- [WORK INSTRUCTION]: Pick out each line of the records in which the word "match" appears.

- [ENTRIES SUPPLIED]:
========================================

(* ===== verification/SortedQueue.v ===== *)
(** The sorted packet queue (src/internal_modules/roc_packet/sorted_queue.cpp), the
    jitter buffer of the receiver: packets go in in network order and come out in
    stream order, duplicates removed. *)

From stdpp Require Import sorting.
From S2P Require Import Prelude Units Bytes Slice Packet Io.

(** [sq_list] is [list_] from front to back: the latest packet first. *)
Record SortedQueue : Type := mkSortedQueue {
  sq_list : list Packet;
  sq_latest : PacketPtr;
  sq_max_size : nat
}.

Definition sq_new (max_size : nat) : SortedQueue := mkSortedQueue [] None max_size.

(** Take [list_.back()] out. *)
Fixpoint pop_back (l : list Packet) : option (list Packet * Packet) :=
  match l with
  | [] => None
  | p :: l =>
      match pop_back l with
      | None => Some ([], p)
      | Some (l, q) => Some (p :: l, q)
      end
  end.

Definition sq_read (q : SortedQueue) : res (StatusCode * PacketPtr * SortedQueue) :=
  match pop_back (sq_list q) with
  | Some (l, p) => Ok (StatusOK, Some p, mkSortedQueue l (sq_latest q) (sq_max_size q))
  | None => Ok (StatusNoData, None, q)
  end.

(** The loop over the list from its front: the list with the packet inserted before
    the first packet that it is after, [None] when it is a duplicate. *)
Fixpoint sq_insert (packet : Packet) (l : list Packet) : option (list Packet) :=
  match l with
  | [] => Some [packet]
  | pos :: rest =>
      let cmp := packet_compare packet pos in
      if cmp <? 0 then
        match sq_insert packet rest with
        | Some rest => Some (pos :: rest)
        | None => None
        end
      else if cmp =? 0 then None
      else Some (packet :: pos :: rest)
  end.

(** [latest_] when [packet] arrives. *)
Definition sq_update_latest (latest : PacketPtr) (packet : Packet) : PacketPtr :=
  match latest with
  | None => Some packet
  | Some l => if packet_compare l packet <=? 0 then Some packet else Some l
  end.

Definition sq_write (q : SortedQueue) (packet : PacketPtr) : res (StatusCode * SortedQueue) :=
  match packet with
  | None => Panic
  | Some packet =>
      if (0 <? sq_max_size q)%nat && (length (sq_list q) =? sq_max_size q)%nat
      then Ok (StatusOK, q)
      else
        let latest := sq_update_latest (sq_latest q) packet in
        match sq_insert packet (sq_list q) with
        | None => Ok (StatusOK, mkSortedQueue (sq_list q) latest (sq_max_size q))
        | Some l => Ok (StatusOK, mkSortedQueue l latest (sq_max_size q))
        end
  end.

Definition sq_size (q : SortedQueue) : nat := length (sq_list q).

Definition sq_head (q : SortedQueue) : PacketPtr := last (sq_list q).

Definition sq_tail (q : SortedQueue) : PacketPtr := head (sq_list q).

#[global] Instance SortedQueue_reader : IReader SortedQueue := sq_read.
#[global] Instance SortedQueue_writer : IWriter SortedQueue := sq_write.

Lemma sq_write_total q p : exists q', sq_write q (Some p) = Ok (StatusOK, q').
Proof.
  unfold sq_write. destruct (_ && _); [by eexists|].
  destruct (sq_insert p (sq_list q)); by eexists.
Qed.

Lemma sq_insert_length p l l' : sq_insert p l = Some l' -> length l' = S (length l).
Proof.
  revert l'. induction l as [|x l IH]; intros l'; cbn; [by intros [= <-]|].
  destruct (_ <? 0).
  - destruct (sq_insert p l) as [r|]; intros [= <-]. cbn. by rewrite IH.
  - by destruct (_ =? 0); [|intros [= <-]].
Qed.

Lemma sq_write_size q p code q' :
  sq_write q (Some p) = Ok (code, q') -> (sq_size q' <= S (sq_size q))%nat.
Proof.
  unfold sq_write, sq_size. destruct (_ && _); [intros [= <- <-]; lia|].
  destruct (sq_insert p (sq_list q)) as [l|] eqn:E; intros [= <- <-]; cbn; [|lia].
  by rewrite (sq_insert_length _ _ _ E).
Qed.

Lemma pop_back_spec l :
  match pop_back l with
  | None => l = []
  | Some (l', p) => l = l' ++ [p]
  end.
Proof.
  induction l as [|x l IH]; simpl; [done|]. destruct (pop_back l) as [[l' q]|]; by subst.
Qed.

Lemma pop_back_app l p : pop_back (l ++ [p]) = Some (l, p).
Proof. induction l as [|x l IH]; [done|]. simpl. by rewrite IH. Qed.

Lemma sq_read_total q :
  exists code pp q', sq_read q = Ok (code, pp, q')
    /\ forall x, x ∈ sq_list q' -> x ∈ sq_list q.
Proof.
  unfold sq_read. pose proof (pop_back_spec (sq_list q)) as HB.
  destruct (pop_back (sq_list q)) as [[l p]|]; do 3 eexists; (split; [reflexivity|]); [|done].
  cbn. rewrite HB. set_solver.
Qed.

(** * Packets that [compare] orders *)

(** On the packets of [P], [compare] is the order of the integer [key]. *)
Class Ordered (P : Packet -> Prop) (key : Packet -> Z) : Prop :=
  compare_key a b : P a -> P b -> packet_compare a b = Z.sgn (key a - key b).

(** RTP packets whose sequence numbers lie in a window around [r]. *)
Definition rtp_key (r : Z) (p : Packet) : Z := circle_diff 16 (seqnum (rtp_ p)) r.

#[global] Instance rtp_ordered r : Ordered (rtp_in_window r) (rtp_key r).
Proof.
  intros a b Ha Hb. rewrite (rtp_in_window_compare r) by done.
  by rewrite (window_diff 16 ltac:(lia) r) by (apply Ha || apply Hb).
Qed.

(** Repair packets whose block numbers lie in a window around [r]: ordered by block and
    then by encoding symbol. *)
Definition fec_in_window (r : Z) (p : Packet) : Prop :=
  has_flags p FlagRTP = false /\ has_flags p FlagFEC = true
  /\ is_u 16 (source_block_number (fec_ p)) /\ in_window 16 r (source_block_number (fec_ p))
  /\ is_u 32 (encoding_symbol_id (fec_ p)).

Definition fec_key (r : Z) (p : Packet) : Z :=
  circle_diff 16 (source_block_number (fec_ p)) r * 2 ^ 32 + encoding_symbol_id (fec_ p).

#[global] Instance fec_ordered r : Ordered (fec_in_window r) (fec_key r).
Proof.
  intros a b (Ra & Fa & Ua & Wa & Ea) (Rb & Fb & Ub & Wb & Eb).
  unfold packet_compare, packet_rtp, packet_fec. rewrite Ra, Fa, Fb.
  unfold fec_compare, blknum_lt, fec_key. change blknum_diff with (circle_diff 16).
  pose proof (circle_diff_zero_iff 16 ltac:(lia) _ _ Ua Ub) as HZ.
  rewrite (window_diff 16 ltac:(lia) r _ _ Wa Wb) in HZ |- *. unfold is_u in *.
  destruct (Z.ltb_spec (circle_diff 16 (source_block_number (fec_ a)) r
    - circle_diff 16 (source_block_number (fec_ b)) r) 0); [symmetry; apply Z.sgn_neg; lia|].
  destruct (Z.eqb_spec (source_block_number (fec_ a)) (source_block_number (fec_ b))) as [E|E].
  - apply HZ in E.
    destruct (Z.ltb_spec (encoding_symbol_id (fec_ a)) (encoding_symbol_id (fec_ b)));
      [symmetry; apply Z.sgn_neg; lia|].
    destruct (Z.eqb_spec (encoding_symbol_id (fec_ a)) (encoding_symbol_id (fec_ b)));
      symmetry; [apply Z.sgn_null|apply Z.sgn_pos]; lia.
  - symmetry. apply Z.sgn_pos. intuition lia.
Qed.

(** * Correctness *)

Section Sorted.

Context (P : Packet -> Prop) (key : Packet -> Z) `{HO : Ordered P key}.

(** Front to back, each packet is after the next ones. *)
Definition descending (l : list Packet) : Prop := StronglySorted (fun a b => key b < key a) l.

Lemma compare_lt a b : P a -> P b -> packet_compare a b < 0 <-> key a < key b.
Proof using HO. intros. rewrite (compare_key a b) by done. lia. Qed.

Lemma compare_eq a b : P a -> P b -> packet_compare a b = 0 <-> key a = key b.
Proof using HO. intros. rewrite (compare_key a b) by done. lia. Qed.

Lemma compare_le a b : P a -> P b -> packet_compare a b <= 0 <-> key a <= key b.
Proof using HO. intros. rewrite (compare_key a b) by done. lia. Qed.

(** What one insertion does: a packet at a new position is added and the order kept, a
    packet at a position the list has is refused. *)
Lemma sq_insert_spec p l :
  P p -> Forall P l -> descending l ->
  match sq_insert p l with
  | None => exists q, q ∈ l /\ key q = key p
  | Some l' => descending l' /\ l' ≡ₚ p :: l /\ Forall P l' /\ (forall q, q ∈ l -> key q <> key p)
  end.
Proof using HO.
  intros Hp. induction l as [|x l IH]; intros Hl Hs; simpl.
  { split_and!; [by repeat constructor|done|by repeat constructor|set_solver]. }
  apply Forall_cons in Hl as [Hx Hl]. apply StronglySorted_inv in Hs as [Hs Hxl].
  specialize (IH Hl Hs). rewrite Forall_forall in Hxl.
  destruct (Z.ltb_spec (packet_compare p x) 0) as [Hc|Hc].
  - apply compare_lt in Hc; [|done..]. destruct (sq_insert p l) as [l'|].
    + destruct IH as (D & Pm & F & N). split_and!.
      * constructor; [done|]. rewrite Pm. apply Forall_cons. split; [done|].
        by apply Forall_forall.
      * rewrite Pm. apply Permutation_swap.
      * by constructor.
      * intros q [->|Hq]%elem_of_cons; [lia|by apply N].
    + destruct IH as (q & Hq & E). exists q. set_solver.
  - destruct (Z.eqb_spec (packet_compare p x) 0) as [E|E].
    + exists x. apply compare_eq in E; [|done..]. set_solver.
    + assert (key x < key p) as Hk
        by (pose proof (compare_lt p x Hp Hx); pose proof (compare_eq p x Hp Hx); lia).
      split_and!; [|done|by repeat constructor|].
      * repeat constructor; [done|by apply Forall_forall|done|].
        apply Forall_forall. intros y Hy. specialize (Hxl y Hy). lia.
      * intros q [->|Hq]%elem_of_cons; [lia|]. specialize (Hxl q Hq). lia.
Qed.

(** The invariant: the list is strictly descending, within the limit, and no packet of
    it is after [latest_]. *)
Record sq_inv (q : SortedQueue) : Prop := {
  sq_inv_P : Forall P (sq_list q);
  sq_inv_sorted : descending (sq_list q);
  sq_inv_size : (0 < sq_max_size q)%nat -> (length (sq_list q) <= sq_max_size q)%nat;
  sq_inv_latest :
    match sq_latest q with
    | None => sq_list q = []
    | Some l => P l /\ forall x, x ∈ sq_list q -> key x <= key l
    end
}.

Lemma sq_new_inv m : sq_inv (sq_new m).
Proof. split; simpl; [constructor|constructor|lia|done]. Qed.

========================================

- [EXERCISE RESPONSE]:
  match l with
      match pop_back l with
  match pop_back (sq_list q) with
  match l with
        match sq_insert packet rest with
  match latest with
  match packet with
        match sq_insert packet (sq_list q) with
  match pop_back l with
  match sq_insert p l with
    match sq_latest q with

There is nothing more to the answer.